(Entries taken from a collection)
Lemma move_entry_ok (name : string) (names : list string) (d0 d : disk) : name <> "backup"%string -> name ∉ names -> placed names d0 d ->
  exists d', move_entry fault dir name d = (d', Ret tt) /\ placed (name :: names) d0 d'.
Proof.
  intros Hb Hname [Hin Hout]. unfold move_entry. unfold sbind at 1, sread.
  assert (forall rel, d_files d !! (dir ++ name :: rel) = None) as Hfree by (intros rel; rewrite Hin, !bool_decide_false by done; done).
  assert (exists d1, (if exists_at (dir ++ [name]) d then op fault (removed (dir ++ [name])) else sret (Ret tt)) d = (d1, Ret tt) /\ forall q, d_files d1 !! q = d_files d !! q) as (d1 & H1 & F1).
  { destruct (exists_at _ d); [|by exists d]. destruct (op_ok fault no_fault (removed (dir ++ [name])) d) as (d1 & F1 & _ & ->). eexists. split; [reflexivity|]. intros q.
    rewrite removed_files, F1. destruct (under (dir ++ [name]) q) eqn:E; [|done]. apply bool_decide_eq_true in E as [rel E]. apply strip_Some in E as ->.
    rewrite <- app_assoc. symmetry. apply Hfree. }
  unfold sbind at 1. rewrite H1. destruct (op_ok fault no_fault (moved (dir ++ ["backup"%string; name]) (dir ++ [name])) d1) as (d2 & F2 & _ & ->).
  eexists. split; [reflexivity|].
  assert (forall q, d_files (moved (dir ++ ["backup"%string; name]) (dir ++ [name]) d2) !! q =
            match strip (dir ++ [name]) q with Some rel => d_files d !! ((dir ++ ["backup"%string; name]) ++ rel) | None => if under (dir ++ ["backup"%string; name]) q then None else d_files d !! q end) as Hlook.
  { intros q. cbn [moved on_dirs on_files d_files]. rewrite moved_lookup, F2, !F1.
    - destruct (strip (dir ++ [name]) q); [by rewrite F1 | done].
    - apply under_false. intros rel H. rewrite <- app_assoc in H. apply app_inv_head in H. injection H as H _. done.
    - apply under_false. intros rel H. rewrite <- app_assoc in H. apply app_inv_head in H. injection H as H _. done.
    - intros rel. rewrite F2, F1, <- app_assoc. apply Hfree. }
  split.
  - intros rel. rewrite Hlook. destruct (strip (dir ++ [name]) (dir ++ rel)) as [r|] eqn:Es.
    + apply strip_Some in Es. rewrite <- app_assoc in Es. apply app_inv_head in Es as ->. cbn [app]. rewrite <- app_assoc. cbn [app]. rewrite Hin.
      rewrite (bool_decide_true ("backup"%string = "backup"%string)) by done. rewrite (bool_decide_false (name ∈ names)) by done.
      rewrite (bool_decide_false (name = "backup"%string)) by done. by rewrite (bool_decide_true (name ∈ name :: names)) by (by left).
    + destruct (under (dir ++ ["backup"%string; name]) (dir ++ rel)) eqn:Eu.
      * apply bool_decide_eq_true in Eu as [r Eu]. apply strip_Some in Eu. rewrite <- app_assoc in Eu. apply app_inv_head in Eu as ->. cbn [app].
        rewrite (bool_decide_true ("backup"%string = "backup"%string)) by done. by rewrite (bool_decide_true (name ∈ name :: names)) by (by left).
      * rewrite Hin. destruct rel as [|n rel']; [done|]. destruct (decide (n = "backup"%string)) as [->|Hn].
        -- rewrite !bool_decide_true by done. destruct rel' as [|n' rel'']; [done|]. destruct (decide (n' = name)) as [->|Hn'].
           ++ exfalso. apply (proj1 (under_false _ _) Eu rel''). by rewrite <- app_assoc.
           ++ by rewrite (bool_decide_ext (n' ∈ name :: names) (n' ∈ names)) by (rewrite elem_of_cons; naive_solver).
        -- rewrite !(bool_decide_false (n = "backup"%string)) by done. destruct (decide (n = name)) as [->|Hn'].
           ++ exfalso. assert (strip (dir ++ [name]) (dir ++ name :: rel') = Some rel') as He by (apply strip_Some; by rewrite <- app_assoc). congruence.
           ++ by rewrite (bool_decide_ext (n ∈ name :: names) (n ∈ names)) by (rewrite elem_of_cons; naive_solver).
  - intros q Hq. rewrite Hlook. destruct (strip (dir ++ [name]) q) as [r|] eqn:Es.
    + apply strip_Some in Es as ->. exfalso. apply (proj1 (under_false _ _) Hq (name :: r)). by rewrite <- app_assoc.
    + destruct (under (dir ++ ["backup"%string; name]) q) eqn:Eu; [|by apply Hout]. apply bool_decide_eq_true in Eu as [r Eu]. apply strip_Some in Eu as ->.
      exfalso. apply (proj1 (under_false _ _) Hq ("backup"%string :: name :: r)). by rewrite <- app_assoc.
Qed.
Lemma move_entries_ok (todo names : list string) (d0 d : disk) : "backup"%string ∉ todo -> NoDup todo -> (forall n, n ∈ todo -> n ∉ names) -> placed names d0 d ->
  exists d', sfor (move_entry fault dir) todo d = (d', Ret tt) /\ placed (rev todo ++ names) d0 d'.
Proof.
  revert names d. induction todo as [|n todo IH]; intros names d Hb Hnd Hdis Hpl; [by exists d|].
  apply not_elem_of_cons in Hb as [Hb1 Hb2]. apply NoDup_cons in Hnd as [Hn Hnd].
  destruct (move_entry_ok n names d0 d) as (d1 & H1 & P1); [congruence | apply Hdis; by left | done|].
  cbn [sfor]. unfold sbind. rewrite H1. destruct (IH (n :: names) d1) as (d' & H' & P'); [done..| |done|].
  - intros m Hm Hin. apply elem_of_cons in Hin as [->|Hin]; [done | apply (Hdis m); [by right | done]].
  - exists d'. split; [done|]. cbn. by rewrite <- app_assoc.
Qed.

Lemma names_in_file (p : path) (d : disk) (n : string) (rel : path) : is_Some (d_files d !! (p ++ n :: rel)) -> n ∈ names_in p d.
Proof.
  intros [x Hx]. unfold names_in. apply elem_of_remove_dups, list_elem_of_omap. exists (p ++ n :: rel). rewrite strip_app. split; [|done].
  apply elem_of_app. left. apply list_elem_of_fmap. exists (p ++ n :: rel, x). split; [done | by apply elem_of_map_to_list].
Qed.
Lemma names_in_elem (p : path) (d : disk) (n : string) : n ∈ names_in p d -> exists rel, is_Some (d_files d !! (p ++ n :: rel)) \/ p ++ n :: rel ∈ d_dirs d.
Proof.
  unfold names_in. intros Hn. apply elem_of_remove_dups, list_elem_of_omap in Hn as (q & Hq & Hs). destruct (strip p q) as [[|m rel]|] eqn:E; cbn in Hs; [done| |done].
  injection Hs as ->. apply strip_Some in E as ->. exists rel. apply elem_of_app in Hq as [Hq|Hq]; [left | right; by apply elem_of_elements].
  apply list_elem_of_fmap in Hq as ([k x] & -> & Hq). apply elem_of_map_to_list in Hq. eauto.
Qed.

▶ [Task statement]: Copy the lines above exactly, leaving every word as it is.

▶ [Finished task]:
Lemma move_entry_ok (name : string) (names : list string) (d0 d : disk) : name <> "backup"%string -> name ∉ names -> placed names d0 d ->
  exists d', move_entry fault dir name d = (d', Ret tt) /\ placed (name :: names) d0 d'.
Proof.
  intros Hb Hname [Hin Hout]. unfold move_entry. unfold sbind at 1, sread.
  assert (forall rel, d_files d !! (dir ++ name :: rel) = None) as Hfree by (intros rel; rewrite Hin, !bool_decide_false by done; done).
  assert (exists d1, (if exists_at (dir ++ [name]) d then op fault (removed (dir ++ [name])) else sret (Ret tt)) d = (d1, Ret tt) /\ forall q, d_files d1 !! q = d_files d !! q) as (d1 & H1 & F1).
  { destruct (exists_at _ d); [|by exists d]. destruct (op_ok fault no_fault (removed (dir ++ [name])) d) as (d1 & F1 & _ & ->). eexists. split; [reflexivity|]. intros q.
    rewrite removed_files, F1. destruct (under (dir ++ [name]) q) eqn:E; [|done]. apply bool_decide_eq_true in E as [rel E]. apply strip_Some in E as ->.
    rewrite <- app_assoc. symmetry. apply Hfree. }
  unfold sbind at 1. rewrite H1. destruct (op_ok fault no_fault (moved (dir ++ ["backup"%string; name]) (dir ++ [name])) d1) as (d2 & F2 & _ & ->).
  eexists. split; [reflexivity|].
  assert (forall q, d_files (moved (dir ++ ["backup"%string; name]) (dir ++ [name]) d2) !! q =
            match strip (dir ++ [name]) q with Some rel => d_files d !! ((dir ++ ["backup"%string; name]) ++ rel) | None => if under (dir ++ ["backup"%string; name]) q then None else d_files d !! q end) as Hlook.
  { intros q. cbn [moved on_dirs on_files d_files]. rewrite moved_lookup, F2, !F1.
    - destruct (strip (dir ++ [name]) q); [by rewrite F1 | done].
    - apply under_false. intros rel H. rewrite <- app_assoc in H. apply app_inv_head in H. injection H as H _. done.
    - apply under_false. intros rel H. rewrite <- app_assoc in H. apply app_inv_head in H. injection H as H _. done.
    - intros rel. rewrite F2, F1, <- app_assoc. apply Hfree. }
  split.
  - intros rel. rewrite Hlook. destruct (strip (dir ++ [name]) (dir ++ rel)) as [r|] eqn:Es.
    + apply strip_Some in Es. rewrite <- app_assoc in Es. apply app_inv_head in Es as ->. cbn [app]. rewrite <- app_assoc. cbn [app]. rewrite Hin.
      rewrite (bool_decide_true ("backup"%string = "backup"%string)) by done. rewrite (bool_decide_false (name ∈ names)) by done.
      rewrite (bool_decide_false (name = "backup"%string)) by done. by rewrite (bool_decide_true (name ∈ name :: names)) by (by left).
    + destruct (under (dir ++ ["backup"%string; name]) (dir ++ rel)) eqn:Eu.
      * apply bool_decide_eq_true in Eu as [r Eu]. apply strip_Some in Eu. rewrite <- app_assoc in Eu. apply app_inv_head in Eu as ->. cbn [app].
        rewrite (bool_decide_true ("backup"%string = "backup"%string)) by done. by rewrite (bool_decide_true (name ∈ name :: names)) by (by left).
      * rewrite Hin. destruct rel as [|n rel']; [done|]. destruct (decide (n = "backup"%string)) as [->|Hn].
        -- rewrite !bool_decide_true by done. destruct rel' as [|n' rel'']; [done|]. destruct (decide (n' = name)) as [->|Hn'].
           ++ exfalso. apply (proj1 (under_false _ _) Eu rel''). by rewrite <- app_assoc.
           ++ by rewrite (bool_decide_ext (n' ∈ name :: names) (n' ∈ names)) by (rewrite elem_of_cons; naive_solver).
        -- rewrite !(bool_decide_false (n = "backup"%string)) by done. destruct (decide (n = name)) as [->|Hn'].
           ++ exfalso. assert (strip (dir ++ [name]) (dir ++ name :: rel') = Some rel') as He by (apply strip_Some; by rewrite <- app_assoc). congruence.
           ++ by rewrite (bool_decide_ext (n ∈ name :: names) (n ∈ names)) by (rewrite elem_of_cons; naive_solver).
  - intros q Hq. rewrite Hlook. destruct (strip (dir ++ [name]) q) as [r|] eqn:Es.
    + apply strip_Some in Es as ->. exfalso. apply (proj1 (under_false _ _) Hq (name :: r)). by rewrite <- app_assoc.
    + destruct (under (dir ++ ["backup"%string; name]) q) eqn:Eu; [|by apply Hout]. apply bool_decide_eq_true in Eu as [r Eu]. apply strip_Some in Eu as ->.
      exfalso. apply (proj1 (under_false _ _) Hq ("backup"%string :: name :: r)). by rewrite <- app_assoc.
Qed.
Lemma move_entries_ok (todo names : list string) (d0 d : disk) : "backup"%string ∉ todo -> NoDup todo -> (forall n, n ∈ todo -> n ∉ names) -> placed names d0 d ->
  exists d', sfor (move_entry fault dir) todo d = (d', Ret tt) /\ placed (rev todo ++ names) d0 d'.
Proof.
  revert names d. induction todo as [|n todo IH]; intros names d Hb Hnd Hdis Hpl; [by exists d|].
  apply not_elem_of_cons in Hb as [Hb1 Hb2]. apply NoDup_cons in Hnd as [Hn Hnd].
  destruct (move_entry_ok n names d0 d) as (d1 & H1 & P1); [congruence | apply Hdis; by left | done|].
  cbn [sfor]. unfold sbind. rewrite H1. destruct (IH (n :: names) d1) as (d' & H' & P'); [done..| |done|].
  - intros m Hm Hin. apply elem_of_cons in Hin as [->|Hin]; [done | apply (Hdis m); [by right | done]].
  - exists d'. split; [done|]. cbn. by rewrite <- app_assoc.
Qed.

Lemma names_in_file (p : path) (d : disk) (n : string) (rel : path) : is_Some (d_files d !! (p ++ n :: rel)) -> n ∈ names_in p d.
Proof.
  intros [x Hx]. unfold names_in. apply elem_of_remove_dups, list_elem_of_omap. exists (p ++ n :: rel). rewrite strip_app. split; [|done].
  apply elem_of_app. left. apply list_elem_of_fmap. exists (p ++ n :: rel, x). split; [done | by apply elem_of_map_to_list].
Qed.
Lemma names_in_elem (p : path) (d : disk) (n : string) : n ∈ names_in p d -> exists rel, is_Some (d_files d !! (p ++ n :: rel)) \/ p ++ n :: rel ∈ d_dirs d.
Proof.
  unfold names_in. intros Hn. apply elem_of_remove_dups, list_elem_of_omap in Hn as (q & Hq & Hs). destruct (strip p q) as [[|m rel]|] eqn:E; cbn in Hs; [done| |done].
  injection Hs as ->. apply strip_Some in E as ->. exists rel. apply elem_of_app in Hq as [Hq|Hq]; [left | right; by apply elem_of_elements].
  apply list_elem_of_fmap in Hq as ([k x] & -> & Hq). apply elem_of_map_to_list in Hq. eauto.
Qed.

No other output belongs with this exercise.